(Collected data)
_____

Example number_layout_witness :
  number 22 (u64 (-42)) 10 8 3 (SIGN + ZEROPAD) = Some [45; 48; 48; 48; 48; 48; 52; 50] /\
  (number 22 (u64 (-42)) 10 8 3 (SIGN + ZEROPAD) =
   Some (layout (sign_text (u64 (-42)) (SIGN + ZEROPAD)) (prefix_text 10 (SIGN + ZEROPAD))
           (number_digits 10 (Z.land (SIGN + ZEROPAD) SMALL) (magnitude (u64 (-42)) (SIGN + ZEROPAD)))
           8 3 (flag (SIGN + ZEROPAD) LEFT) (flag (SIGN + ZEROPAD) ZEROPAD)) /\
   value_of 10 (digits_of 22 10 (magnitude (u64 (-42)) (SIGN + ZEROPAD)))
     = magnitude (u64 (-42)) (SIGN + ZEROPAD)).
Proof.
  split; [vm_compute; reflexivity|].
  apply (number_layout 22 (u64 (-42)) 10 8 3 (SIGN + ZEROPAD)).
  - right. left. reflexivity.
  - unfold is_u64. vm_compute. split; [discriminate|reflexivity].
  - lia.
Defined.

(** The formats of the round trip, with the base to read their output in:
    %lu, %lx, %lX, %lo and the self-describing %#lx, %#lo. *)
Definition unsigned_formats : list (list Z * Z) :=
  [([37; 108; 117], 10); ([37; 108; 120], 16); ([37; 108; 88], 16); ([37; 108; 111], 8);
   ([37; 35; 108; 120], 0); ([37; 35; 108; 111], 0)].

Lemma layout_plain sign pfx digs :
  layout sign pfx digs (-1) (-1) false false = sign ++ pfx ++ digs.
Proof.
  unfold layout. rewrite !replicate_neg by lia. by rewrite app_nil_l.
Qed.

(** One conversion alone in a format string. *)
Lemma vsprintf_one fmt net n m base flags num :
  convert 22 net fmt (St [] (Va [n] 0) m) =
    (l ← number 22 num base (-1) (-1) flags; Some ([], St l (Va [] 1) m)) ->
  base = 8 \/ base = 10 \/ base = 16 -> is_u64 num ->
  flag flags LEFT = false -> flag flags ZEROPAD = false ->
  let l := sign_text num flags ++ prefix_text base flags ++
             number_digits base (Z.land flags SMALL) (magnitude num flags) in
  vsprintf 5 22 net (37 :: fmt) [n] m = Some (l, Z.of_nat (length l), m).
Proof.
  intros Hc Hb Hn Hl Hz l. unfold vsprintf. cbn [vsprintf_loop negb Z.eqb Pos.eqb].
  rewrite Hc, number_eq, Hl, Hz, layout_plain by (done || lia). done.
Qed.

(** C30: printing and parsing are inverse: every 32-bit number printed by
    [vsprintf] with one of these formats is read back by [simple_strtoul]
    (or [simple_strtol] for %ld) to the last character. *)
Theorem vsprintf_strtoul_roundtrip n m net :
  is_u32 n ->
  (forall fmt base, In (fmt, base) unsigned_formats ->
   exists l, vsprintf 5 22 net fmt [n] m = Some (l, Z.of_nat (length l), m) /\
             simple_strtoul l base = (n, [])) /\
  (exists l, vsprintf 5 22 net [37; 108; 100] [n] m = Some (l, Z.of_nat (length l), m) /\
             simple_strtol l 10 = (s32 n, [])).
Proof.
  intros Hn. assert (Hn64 : is_u64 n) by (unfold is_u32, is_u64 in *; lia).
  split.
  - intros fmt base Hin. simpl in Hin.
    destruct Hin as [[= <- <-]|[[= <- <-]|[[= <- <-]|[[= <- <-]|[[= <- <-]|[[= <- <-]|[]]]]]]].
    + eexists. split; [apply (vsprintf_one _ net n m 10 0 n); auto|]. by apply strtoul_number; auto.
    + eexists. split; [apply (vsprintf_one _ net n m 16 SMALL n); auto|]. by apply strtoul_number; auto.
    + eexists. split; [apply (vsprintf_one _ net n m 16 0 n); auto|]. by apply strtoul_number; auto.
    + eexists. split; [apply (vsprintf_one _ net n m 8 0 n); auto|]. by apply strtoul_number; auto.
    + eexists. split; [apply (vsprintf_one _ net n m 16 (SPECIAL + SMALL) n); auto|].
      by apply strtoul_hex_prefix.
    + eexists. split; [apply (vsprintf_one _ net n m 8 SPECIAL n); auto|].
      by apply strtoul_oct_prefix.
  - eexists. split; [apply (vsprintf_one _ net n m 10 SIGN (u64 (s32 n))); auto|].
    + apply Z.mod_pos_bound. lia.
    + by apply strtol_decimal.
Qed.

Example vsprintf_strtoul_roundtrip_witness :
  (forall fmt base, In (fmt, base) unsigned_formats ->
   exists l, vsprintf 5 22 true fmt [0xdeadbeef] (mem_of 0 []) = Some (l, Z.of_nat (length l), mem_of 0 []) /\
             simple_strtoul l base = (0xdeadbeef, [])) /\
  (exists l, vsprintf 5 22 true [37; 108; 100] [0xdeadbeef] (mem_of 0 [])
               = Some (l, Z.of_nat (length l), mem_of 0 []) /\
             simple_strtol l 10 = (s32 0xdeadbeef, [])).
Proof.
  apply (vsprintf_strtoul_roundtrip 0xdeadbeef (mem_of 0 []) true). unfold is_u32. lia.
Defined.

(** [vsprintf] returns for every format string, malformed ones
    included, with the number of characters written; text without
    conversions is copied and the memory left alone. *)
Theorem vsprintf_total fuel nfuel net fmt words m :
  (length fmt < fuel)%nat -> (22 <= nfuel)%nat -> Forall is_u32 words ->
  exists l m', vsprintf fuel nfuel net fmt words m = Some (l, Z.of_nat (length l), m') /\
    (Forall (fun c => c <> 37) fmt -> l = fmt /\ m' = m).
Proof.
  intros Hf Hn Hw. unfold vsprintf.
  destruct (vsprintf_loop_total fuel nfuel net fmt (St [] (Va words 0) m) Hf Hn Hw)
    as (st & -> & H). exists (out st), (memory st). split; [done|exact H].
Qed.

Example vsprintf_total_witness :
  exists l m', vsprintf 7 22 true [104; 37; 100; 37; 113; 37] [7] (mem_of 0 [])
                 = Some (l, Z.of_nat (length l), m') /\
    (Forall (fun c => c <> 37) [104; 37; 100; 37; 113; 37] ->
     l = [104; 37; 100; 37; 113; 37] /\ m' = mem_of 0 []).
Proof.
  apply (vsprintf_total 7 22 true [104; 37; 100; 37; 113; 37] [7] (mem_of 0 [])).
  - simpl. lia.
  - lia.
  - repeat constructor. unfold is_u32. lia.
Defined.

_____

## YOUR OBJECTIVE
Lines above containing "magnitude": give their number only.

## TASK OUTPUT
4